Para a análise de qualidade de panificação, o volume de grãos das três repetições de cada genótipo foi misturado e homogeneizado para obtenção de uma amostra composta. As amostras foram analisadas, para qualidade de panificação, no Laboratório de Cereais do Centro de Pesquisa em Alimentação da Universidade de Passo Fundo. As características viscoelásticas da farinha de trigo foram mensuradas em alveógrafo Chopin, modelo NG, conforme a AACC (1995), método no 54-30. Esse teste avalia a capacidade de absorção de água pelas proteínas formadoras de glúten e a capacidade de retenção do gás carbônico. Entre os parâmetros avaliados na alveografia, apenas a força de glúten (W) foi considerado para análise; esse caractere representa o trabalho mecânico necessário para expandir a massa até a ruptura e é expresso em 10-4 Joules. A concentração proteica dos grãos (CPG) foi determinada por espectrometria de infravermelho próximo (NIR), com aparelho Infratec Foss 1240, conforme o método nº 38-12 da AACC (1995). O volume de sedimentação na presença de SDS (dodecil sulfato de sódio) foi determinado de acordo com o método descrito por Peña & Amaya (1985).
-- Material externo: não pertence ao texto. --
(* ===== verification/ShellText.v ===== *)
(** * ShellText: how the shell reads its words, addresses and paths

    Splitting is the inverse of joining; [parse_ipv4] and [split_path] accept exactly
    the texts of an address and of a path, and take them apart as they were put
    together. *)
From stdpp Require Import base list numbers strings.
From Stdlib Require Import Lia.
From S2P Require Import Prelude Shell.
Open Scope Z_scope.

(** ** Splitting and joining *)

Lemma split_on_nonempty p l : split_on p l <> [].
Proof. destruct l as [|b l]; cbn [split_on]; [done|]. destruct (p b); [done|]. by destruct (split_on p l). Qed.

Lemma split_on_piece p l : forallb (fun b => negb (p b)) l = true -> split_on p l = [l].
Proof.
  induction l as [|b l IH]; intros H; [done|]. cbn [forallb split_on] in *. apply andb_true_iff in H as [Hb H].
  apply negb_true_iff in Hb. by rewrite Hb, IH.
Qed.

Lemma split_on_app sep l r :
  forallb (fun b => negb (Z.eqb sep b)) l = true -> split_on (Z.eqb sep) (l ++ sep :: r) = l :: split_on (Z.eqb sep) r.
Proof.
  induction l as [|b l IH]; intros H; cbn [app split_on].
  - by rewrite Z.eqb_refl.
  - cbn [forallb] in H. apply andb_true_iff in H as [Hb H]. apply negb_true_iff in Hb. by rewrite Hb, IH.
Qed.

Lemma split_join sep ps :
  ps <> [] -> Forall (fun p => forallb (fun b => negb (Z.eqb sep b)) p = true) ps -> split_on (Z.eqb sep) (join sep ps) = ps.
Proof.
  induction ps as [|p [|q ps] IH]; intros Hne H; [done| |]; apply Forall_cons in H as [Hp H].
  - by apply split_on_piece.
  - change (join sep (p :: q :: ps)) with (p ++ sep :: join sep (q :: ps)). rewrite split_on_app by done. by rewrite IH.
Qed.

Lemma join_cons sep p ps : ps <> [] -> join sep (p :: ps) = p ++ sep :: join sep ps.
Proof. by destruct ps. Qed.

Lemma join_split sep l :
  join sep (split_on (Z.eqb sep) l) = l /\
  Forall (fun p => forallb (fun b => negb (Z.eqb sep b)) p = true) (split_on (Z.eqb sep) l).
Proof.
  induction l as [|b l [IH1 IH2]]; cbn [split_on]; [by repeat constructor|].
  pose proof (split_on_nonempty (Z.eqb sep) l) as Hne. destruct (Z.eqb_spec sep b) as [<-|Hb].
  - rewrite join_cons, IH1 by done. by repeat constructor.
  - destruct (split_on (Z.eqb sep) l) as [|p ps]; [done|]. apply Forall_cons in IH2 as [Hp IH2]. split.
    + rewrite <- IH1. by destruct ps.
    + constructor; [|done]. cbn [forallb]. by rewrite (proj2 (Z.eqb_neq sep b)), Hp.
Qed.

Lemma split_on_iff sep l ps :
  split_on (Z.eqb sep) l = ps <->
  l = join sep ps /\ ps <> [] /\ Forall (fun p => forallb (fun b => negb (Z.eqb sep b)) p = true) ps.
Proof.
  split.
  - intros <-. destruct (join_split sep l) as [-> H]. split; [done|]. split; [apply split_on_nonempty|done].
  - intros (-> & Hne & H). by apply split_join.
Qed.

(** ** Numbers *)

(** The value of decimal digits read after [acc]. *)
Definition decimal (acc : Z) (l : list Z) : Z := foldl (fun v b => v * 10 + (b - 0x30)) acc l.

Lemma decimal_grows acc l : 0 <= acc -> forallb is_digit l = true -> acc <= decimal acc l.
Proof.
  revert acc. induction l as [|b l IH]; intros acc Ha H; [done|]. cbn [forallb] in H. apply andb_true_iff in H as [Hb H].
  unfold is_digit in Hb. unbool. unfold decimal in *. cbn [foldl]. specialize (IH (acc * 10 + (b - 0x30)) ltac:(lia) H). lia.
Qed.

Lemma parse_digits_iff max acc l v :
  0 <= acc <= max -> (parse_digits max acc l = Some v <-> forallb is_digit l = true /\ v = decimal acc l /\ v <= max).
Proof.
  revert acc. induction l as [|b l IH]; intros acc Ha; cbn [parse_digits forallb].
  - split; [intros [= <-]; split; [done|]; split; [done|lia]|]. by intros (_ & -> & _).
  - destruct (is_digit b) eqn:Hb; [|split; [done|by intros (? & _)]]. assert (Hd := Hb). unfold is_digit in Hd. unbool.
    cbn [andb]. change (decimal acc (b :: l)) with (decimal (acc * 10 + (b - 0x30)) l).
    destruct (Z.ltb_spec max (acc * 10 + (b - 0x30))) as [Hlt|Hge].
    + split; [done|]. intros (Hl & -> & Hm). pose proof (decimal_grows (acc * 10 + (b - 0x30)) l ltac:(lia) Hl). lia.
    + apply IH. lia.
Qed.

(** A number in text: digits, after [+] if any. *)
Definition digits_of (s : list Z) : list Z := match s with b :: r => if b =? 0x2B then r else s | [] => s end.

Lemma parse_unsigned_iff max s v :
  0 <= max -> (parse_unsigned max s = Some v <->
    digits_of s <> [] /\ forallb is_digit (digits_of s) = true /\ v = decimal 0 (digits_of s) /\ v <= max).
Proof.
  intros Hm. unfold parse_unsigned. fold (digits_of s). destruct (digits_of s) as [|d ds] eqn:E.
  - split; [done|]. by intros (? & _).
  - rewrite parse_digits_iff by lia. split; [intros (? & ? & ?); done|intros (_ & ? & ? & ?); done].
Qed.

(** ** Addresses *)

Definition octet_text (p : list Z) (o : Z) : Prop :=
  digits_of p <> [] /\ forallb is_digit (digits_of p) = true /\ o = decimal 0 (digits_of p) /\ o <= 255.

Lemma parse_octets_iff n parts os rest :
  parse_octets n parts = Some (os, rest) <-> exists ps, parts = ps ++ rest /\ length ps = n /\ Forall2 octet_text ps os.
Proof.
  revert parts os. induction n as [|n IH]; intros parts os; cbn [parse_octets].
  - split.
    + intros [= <- <-]. by exists [].
    + by intros ([|p ps] & -> & Hl & H); [inversion H; subst|].
  - destruct parts as [|p parts]; [split; [done|by intros ([|q ps] & E & Hl & _)]|].
    destruct (parse_unsigned 255 p) as [o|] eqn:Ep.
    + apply parse_unsigned_iff in Ep; [|lia]. destruct (parse_octets n parts) as [[os' rest']|] eqn:Eo.
      * split.
        -- intros [= <- <-]. apply IH in Eo as (ps & -> & Hl & H). exists (p :: ps). split; [done|]. split; [by cbn; rewrite Hl|].
           by constructor.
        -- intros ([|q ps] & E & Hl & H); [done|]. cbn [app] in E. injection E as <- ->. inversion H as [|? o' ? os'' Ho H']; subst.
           assert (Eo' : parse_octets n (ps ++ rest) = Some (os'', rest)) by (apply IH; exists ps; split; [done|]; split; [by injection Hl|done]).
           rewrite Eo' in Eo. injection Eo as <- <-. destruct Ho as (_ & _ & -> & _), Ep as (_ & _ & -> & _). done.
      * split; [done|]. intros ([|q ps] & E & Hl & H); [done|]. cbn [app] in E. injection E as <- ->.
        inversion H as [|? o' ? os' Ho H']; subst. exfalso.
        assert (Eo' : parse_octets n (ps ++ rest) = Some (os', rest)) by (apply IH; exists ps; split; [done|]; split; [by injection Hl|done]).
        by rewrite Eo' in Eo.
    + split; [done|]. intros ([|q ps] & E & Hl & H); [done|]. cbn [app] in E. injection E as <- _.
      inversion H as [|? o' ? os' Ho H']; subst. exfalso. apply (parse_unsigned_iff 255) in Ho; [|lia]. by rewrite Ho in Ep.
Qed.

(** The usual text of an octet. *)
Definition dec_text (o : Z) : list Z :=
  if o <? 10 then [0x30 + o]
  else if o <? 100 then [0x30 + o / 10; 0x30 + o mod 10]
  else [0x30 + o / 100; 0x30 + o / 10 mod 10; 0x30 + o mod 10].

Definition dec_text_ok (o : Z) : bool :=
  let t := dec_text o in
  forallb (fun b => negb (Z.eqb 0x2E b)) t && bool_decide (parse_unsigned 255 t = Some o).

Lemma dec_text_spec o : byte_ok o -> forallb (fun b => negb (Z.eqb 0x2E b)) (dec_text o) = true /\ octet_text (dec_text o) o.
Proof.
  intros Ho. assert (H : dec_text_ok o = true).
  { apply (all_below_spec 256 dec_text_ok); [vm_compute; reflexivity|]. unfold byte_ok in Ho. lia. }
  unfold dec_text_ok in H. apply andb_true_iff in H as [Hd Hp]. apply bool_decide_eq_true in Hp. split; [done|].
  by apply parse_unsigned_iff in Hp; [|lia].
Qed.

(** [parse_ipv4] accepts exactly four decimal numbers up to 255 with single
    dots between them - each may carry leading zeros or one sign [+], nothing else -
    and returns their values; so the usual text of any address is read back as that
    address. *)
Theorem parse_ipv4_exact :
  (forall s ip, parse_ipv4 s = Some ip <->
    exists ps, s = join 0x2E ps /\ length ps = 4%nat /\ Forall2 octet_text ps ip) /\
  (forall ip, length ip = 4%nat -> bytes_ok ip -> parse_ipv4 (join 0x2E (map dec_text ip)) = Some ip).
Proof.
  assert (Hnodot : forall p o, octet_text p o -> forallb (fun b => negb (Z.eqb 0x2E b)) p = true).
  { intros p o (Hne & Hd & _). apply forallb_forall. intros b Hb. apply negb_true_iff, Z.eqb_neq. intros <-.
    assert (Hin : In 0x2E (digits_of p)).
    { unfold digits_of. destruct p as [|x p]; [done|]. destruct (Z.eqb_spec x 0x2B) as [->|]; [by destruct Hb|done]. }
    rewrite forallb_forall in Hd. by apply Hd in Hin. }
  assert (Hiff : forall s ip, parse_ipv4 s = Some ip <->
    exists ps, s = join 0x2E ps /\ length ps = 4%nat /\ Forall2 octet_text ps ip).
  { intros s ip. unfold parse_ipv4. split.
    - destruct (parse_octets 4 (split_on (Z.eqb 0x2E) s)) as [[os [|r rest]]|] eqn:E; [|done..]. intros [= ->].
      apply parse_octets_iff in E as (ps & E & Hl & H). rewrite app_nil_r in E. apply split_on_iff in E as (-> & _ & _). by exists ps.
    - intros (ps & -> & Hl & H). rewrite split_join; [|by destruct ps|].
      + assert (E : parse_octets 4 ps = Some (ip, [])) by (apply parse_octets_iff; exists ps; by rewrite app_nil_r). by rewrite E.
      + eapply Forall2_Forall_l; [exact H|]. apply Forall_true. intros o p. apply Hnodot. }
  split; [exact Hiff|]. intros ip Hl Hb. apply Hiff. exists (map dec_text ip). split; [done|]. split; [by rewrite length_map|].
  clear Hl. induction Hb as [|o ip Ho Hb IH]; cbn [map]; constructor; [by apply dec_text_spec|done].
Qed.

(** ** Paths *)

(** A name between slashes. *)
Definition component (p : list Z) : Prop := p <> [] /\ forallb (fun b => negb (Z.eqb 0x2F b)) p = true.

Lemma split_segments_iff path segments :
  split_segments path = Ok segments <-> path = join 0x2F segments /\ segments <> [] /\ Forall component segments.
Proof.
  unfold split_segments. set (l := split_on (Z.eqb 0x2F) path). assert (Hl := proj1 (split_on_iff 0x2F path l) eq_refl).
  destruct Hl as (Hj & Hne & Hf). destruct (existsb _ l) eqn:E.
  - split; [done|]. intros (-> & Hn & Hc). exfalso. apply existsb_exists in E as (p & Hp & Hd). apply bool_decide_eq_true in Hd as ->.
    unfold l in Hp. rewrite split_join in Hp; [|done|].
    + rewrite Forall_forall in Hc. apply list_elem_of_In in Hp. by destruct (Hc [] Hp).
    + eapply Forall_impl; [exact Hc|]. by intros p [_ Hp'].
  - split.
    + intros [= <-]. split; [done|]. split; [done|]. rewrite Forall_forall in Hf. apply Forall_forall. intros p Hp. split; [|by apply Hf].
      intros ->. apply not_true_iff_false in E. apply E, existsb_exists. exists []. split; [by apply list_elem_of_In|done].
    + intros (Hj' & Hn & Hc). f_equal. unfold l. rewrite Hj'. apply split_join; [done|].
      eapply Forall_impl; [exact Hc|]. by intros p [_ Hp'].
Qed.

(** [split_path] accepts exactly the paths [dir/../dir/name] - no empty name
    anywhere, the last not [.] or [..] - and gives back their directories and their
    name; it never panics. *)
Theorem split_path_exact path :
  settles (split_path path) /\
  forall dirs nm, split_path path = Ok (dirs, nm) <->
    path = join 0x2F (dirs ++ [nm]) /\ Forall component (dirs ++ [nm]) /\ is_dots nm = false.
Proof.
  unfold split_path. destruct (split_segments path) as [segs|e| |] eqn:E.
  - apply split_segments_iff in E as (Hj & Hne & Hc). cbn [mbind res_bind].
    destruct segs as [|nm' dirs' _] using rev_ind; [done|]. rewrite last_snoc, removelast_last. split; [by destruct (is_dots nm')|].
    intros dirs nm. destruct (is_dots nm') eqn:Hd.
    + split; [done|]. intros (-> & Hc' & Hn). exfalso.
      assert (Heq : dirs' ++ [nm'] = dirs ++ [nm]).
      { apply (f_equal (split_on (Z.eqb 0x2F))) in Hj. rewrite !split_join in Hj; [done|by destruct dirs'| |by destruct dirs|];
          (eapply Forall_impl; [eassumption|]; by intros p [_ Hp']). }
      apply app_inj_tail in Heq as [_ ->]. by rewrite Hn in Hd.
    + split.
      * intros [= <- <-]. done.
      * intros (Hj' & Hc' & _). rewrite Hj in Hj'.
        assert (Heq : dirs' ++ [nm'] = dirs ++ [nm]).
        { apply (f_equal (split_on (Z.eqb 0x2F))) in Hj'. rewrite !split_join in Hj'; [done|by destruct dirs| |by destruct dirs'|];
            (eapply Forall_impl; [eassumption|]; by intros p [_ Hp']). }
        by apply app_inj_tail in Heq as [-> ->].
  - split; [done|]. intros dirs nm. split; [done|]. intros (Hj & Hc & _). exfalso.
    assert (E' : split_segments path = Ok (dirs ++ [nm])) by (apply split_segments_iff; split; [done|]; split; [by destruct dirs|done]).
    by rewrite E' in E.
  - exfalso. unfold split_segments in E. by destruct (existsb _ _).
  - exfalso. unfold split_segments in E. by destruct (existsb _ _).
Qed.

Lemma parse_ipv4_exact_witness : length [10; 0; 2; 255] = 4%nat /\ parse_ipv4 (str "10.0.2.255") = Some [10; 0; 2; 255].
Proof.
  split; [reflexivity|]. change (str "10.0.2.255") with (join 0x2E (map dec_text [10; 0; 2; 255])).
  apply (proj2 parse_ipv4_exact); [reflexivity|]. repeat constructor; unfold byte_ok; lia.
Defined.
O rendimento de proteína (RP) foi obtido a partir da multiplicação do rendimento de grãos pela concentração proteica dos grãos, de acordo com a expressão: 𝑅𝑃=𝑅𝐺𝑘𝑔ℎ𝑎−1×𝐶𝑃𝐺(%).

Por causa da prática usual de descarte de linhagens inferiores, e adição de novas nos anos seguintes, grupos diferentes de genótipos foram avaliados em 2010 e 2011. Dessa forma, fez-se necessário analisar individualmente os dados de cada ano.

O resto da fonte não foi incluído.